This recipe is also tasty with Broccoli, Portobello Mushrooms, Spinach, String Beans, Zucchini or a combination in place of the asparagus! You will never miss the heavy cream and cheese in this delicious, healthy alfredo pasta dish!

Ready in 20 minutes

Serves 4 people


Purposefully Plant-Based


Ingredients

  • 1 teaspoon extra virgin olive oil
  • 2 cloves garlic, minced
  • 12 ounces cauliflower florets (3 cups)
  • 1 cup water
  • 1/4 cup Cashews

  • 2 teaspoon Nutritional yeast
  • 1 vegan bouillon cube
  • 1/2 teaspoon salt
  • black pepper, to taste
  • 8 oz pasta of choice
  • 1 lb asparagus, washed, trimmed,
    and broken into 1 1/2 in. pieces
  • dairy-free parmesan, to taste


Steps

  1. Saute the minced garlic in 1 teaspoon of oil in a 1-1/2 qt. saucepan over low heat. Cook for a minute or so, until the garlic is tender and fragrant, but not browned.
  2. Add the 1 cup of water to the saucepan, along with the cauliflower, cashews, and bouillon cube, and bring the water to a boil.
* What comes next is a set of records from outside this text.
Inductive Event : Type :=
| EvSubmit (loc : string)        (* LocationForm calls onSubmit *)
| EvOutlineOk (dataOutline : Forest)
| EvOutlineFail
| EvEdit (op : Op)               (* OutlineEditor calls onChange *)
| EvBack                         (* the "choose another place" button *)
| EvGenerate                     (* the "confirm outline" button *)
| EvContentOk (url : string)
| EvContentFail
| EvReturn.                      (* the "back to editing" button *)

(** What an event does, and [None] when the screen of the current step does
    not offer it: [LocationForm] is rendered in step 'input' and its button is
    disabled while loading; the editor, the back button and the generate
    button (disabled while loading) are rendered in step 'outline'; the
    return button is rendered in step 'done'; a response resumes the handler
    that awaits it. *)
Definition fire (rnd : nat -> string) (e : Event) (s : Sys) : option Sys :=
  match e with
  | EvSubmit loc =>
      match step (app s), isLoading (app s) with
      | StepInput, false =>
          Some (mkSys (generateOutlineStart loc (app s)) AwaitOutline (draws s))
      | _, _ => None
      end
  | EvOutlineOk o =>
      match pending s with
      | AwaitOutline => Some (mkSys (generateOutlineOk o (app s)) Idle (draws s))
      | _ => None
      end
  | EvOutlineFail =>
      match pending s with
      | AwaitOutline => Some (mkSys (generateOutlineFail (app s)) Idle (draws s))
      | _ => None
      end
  | EvEdit op =>
      match step (app s) with
      | StepOutline =>
          let r := applyOp rnd op (outline (app s)) (draws s) in
          Some (mkSys (setOutline (fst r) (app s)) (pending s) (snd r))
      | _ => None
      end
  | EvBack =>
      match step (app s) with
      | StepOutline => Some (mkSys (setStep StepInput (app s)) (pending s) (draws s))
      | _ => None
      end
  | EvGenerate =>
      match step (app s), isLoading (app s) with
      | StepOutline, false =>
          Some (mkSys (generateContentStart (app s)) AwaitContent (draws s))
      | _, _ => None
      end
  | EvContentOk url =>
      match pending s with
      | AwaitContent => Some (mkSys (generateContentOk url (app s)) Idle (draws s))
      | _ => None
      end
  | EvContentFail =>
      match pending s with
      | AwaitContent => Some (mkSys (generateContentFail (app s)) Idle (draws s))
      | _ => None
      end
  | EvReturn =>
      match step (app s) with
      | StepDone => Some (mkSys (setStep StepOutline (app s)) (pending s) (draws s))
      | _ => None
      end
  end.

Fixpoint runEvents (rnd : nat -> string) (es : list Event) (s : Sys) : option Sys :=
  match es with
  | [] => Some s
  | e :: rest =>
      match fire rnd e s with
      | Some s' => runEvents rnd rest s'
      | None => None
      end
  end.

(** A session starts from the initial cells with no handler suspended. *)
Definition start (n : nat) : Sys := mkSys initial Idle n.

(** Every outline a response carries satisfies the level invariant. *)
Definition responsesLevelsOk (es : list Event) : bool :=
  forallb (fun e => match e with EvOutlineOk o => levelsOk o | _ => true end) es.

(** The loading flag is up exactly while a handler is suspended, the
    'generating' screen shows exactly while the content request is awaited,
    an outline request is awaited on the 'input' screen only, and the 'done'
    screen has a download url. *)
Definition consistent (s : Sys) : Prop :=
  (isLoading (app s) = true <-> pending s <> Idle) /\
  (step (app s) = StepGenerating <-> pending s = AwaitContent) /\
  (pending s = AwaitOutline -> step (app s) = StepInput) /\
  (step (app s) = StepDone -> downloadUrl (app s) <> None).

End App.

(** ** The number arithmetic of the child level *)

Definition twoTo53 : Z := 9007199254740992.

(** The integers [l] with [-2^53 <= l < 2^53]: on them the JS number sum
    [l + 1] is the integer sum. *)
Definition safeLevel (l : Z) : bool := (- twoTo53 <=? l) && (l <? twoTo53).

(** The integer-valued double nearest to an integer, ties to the even
    significand (the rounding of IEEE 754 binary64, 53 bits); below the
    largest finite double no overflow occurs. *)
Definition roundToDouble (z : Z) : Z :=
  let m := Z.abs z in
  if m <=? twoTo53 then z
  else
    let e := Z.log2 m - 52 in
    let q := m / 2 ^ e in
    let r := m mod 2 ^ e in
    let half := 2 ^ (e - 1) in
    let q' := if r <? half then q
              else if half <? r then q + 1
              else if Z.even q then q else q + 1 in
    Z.sgn z * (q' * 2 ^ e).

(** [node.level + 1] on a JS number that holds the integer [l]. *)
Definition jsPlusOne (l : Z) : Z := roundToDouble (l + 1).
Arguments jsPlusOne : simpl never.

(** [handleAddChild] with the level of the new child computed as the JS
    number sum of line 104.  [addNode] above computes it as the integer sum;
    the two agree wherever the levels are safe integers
    ([handleAddChildJs_agrees]). *)
Fixpoint addNodeJs (rnd : nat -> string) (parentId : string) (node : OutlineNode)
  : M OutlineNode :=
  if String.eqb (id node) parentId then
    fresh <- mint rnd ;;
    let newChild := mkNode fresh newTitle (jsPlusOne (level node)) [] in
    ret (mkNode (id node) (title node) (level node) (children node ++ [newChild]))
  else match node with
       | mkNode i t l [] => ret node
       | mkNode i t l cs =>
           cs' <- mapM (addNodeJs rnd parentId) cs ;; ret (mkNode i t l cs')
       end.

Definition addRecursiveJs (rnd : nat -> string) (parentId : string)
  (currentNodes : Forest) : M Forest :=
  mapM (addNodeJs rnd parentId) currentNodes.

Definition handleAddChildJs (rnd : nat -> string) (nodes : Forest)
  (parentId : string) : M Forest :=
  addRecursiveJs rnd parentId nodes.

(** The edit of [handleAddChildJs] on the node [x]. *)
Definition ChildAddedJs (x : OutlineNode) (fresh : string)
  : OutlineNode -> list OutlineNode -> Prop :=
  fun y ys =>
    y = x /\
    ys = [mkNode (id x) (title x) (level x)
                 (children x ++ [mkNode fresh newTitle (jsPlusOne (level x)) []])].

(** A forest whose only node has level [2^53]. *)
Definition deepForest : Forest := [mkNode "p" "Plan" twoTo53 []].

(** * Lemmas *)

Ltac notin_list :=
  let H := fresh in
  intros H; simpl in H;
  repeat (destruct H as [H|H]; [discriminate H|]); exact H.

Ltac nodup_list :=
  repeat (apply NoDup_cons; [notin_list|]); apply NoDup_nil.

Ltac fresh_draws :=
  repeat (split; [let s := fresh in let H := fresh in
                  intros s H; vm_compute in H;
                  repeat (destruct H as [H|H]; [subst s; notin_list|]);
                  destruct H|]);
  exact I.

(** ** Induction on forests and unfolding equations *)

Lemma forest_ind_node (P : Forest -> Prop) :
  P [] -> (forall i t l cs r, P cs -> P r -> P (mkNode i t l cs :: r)) ->
  forall node r, P r -> P (node :: r).
Proof.
  intros Hnil Hcons. fix IH 1. intros [i t l cs] r Hr.
  apply Hcons; [|exact Hr].
  induction cs as [|c cs' IHcs]; [exact Hnil | exact (IH c cs' IHcs)].
Qed.

(** Induction on a forest: on the children of its first node and on the
    rest of the list. *)
Lemma forest_ind (P : Forest -> Prop) :
  P [] -> (forall i t l cs r, P cs -> P r -> P (mkNode i t l cs :: r)) ->
  forall f, P f.
Proof.
  intros Hnil Hcons f.
  induction f as [|x r IH]; [exact Hnil | exact (forest_ind_node P Hnil Hcons x r IH)].
Qed.

Lemma filterMap_eq {A B} (p : A -> bool) (f : A -> B) (l : list A) :
  filterMap p f l = map f (filter p l).
Proof.
  induction l as [|x r IH]; simpl; [reflexivity|].
  destruct (p x); simpl; now rewrite IH.
Qed.

(** The recursive equation of [deleteRecursive] as the source has it. *)
Lemma deleteNode_eq target i t l cs :
  deleteNode target (mkNode i t l cs) = mkNode i t l (deleteRecursive target cs).
Proof. simpl. now rewrite filterMap_eq. Qed.

Lemma deleteRecursive_cons target x r :
  deleteRecursive target (x :: r) =
  if String.eqb (id x) target then deleteRecursive target r
  else deleteNode target x :: deleteRecursive target r.
Proof.
  unfold deleteRecursive, keeps. simpl. now destruct (String.eqb (id x) target).
Qed.

Lemma updateNode_eq target u i t l cs :
  updateNode target u (mkNode i t l cs) =
  if String.eqb i target then spread (mkNode i t l cs) u
  else mkNode i t l (updateRecursive target u cs).
Proof. simpl. destruct (String.eqb i target); [reflexivity|]. now destruct cs. Qed.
Cover, turn down to simmer, and cook for 12 minutes.
  3. Put pasta in boiling water to cook.
  4. Spray heated sauté pan with olive oil spray, and sauté asparagus for 3-4 minutes. Remove from heat and set aside.
  5. Transfer the entire contents of the saucepan into a blender or food processor, and season with salt and pepper. Add Nutritional Yeast. Process until very smooth and creamy. Be careful to vent
    your blender when blending hot liquids!
  6. Rescue and drain your pasta!
  7. Combine Pasta, Alfredo Sauce and Asparagus and sprinkle with “Parmesan” for a light and satisfying meal.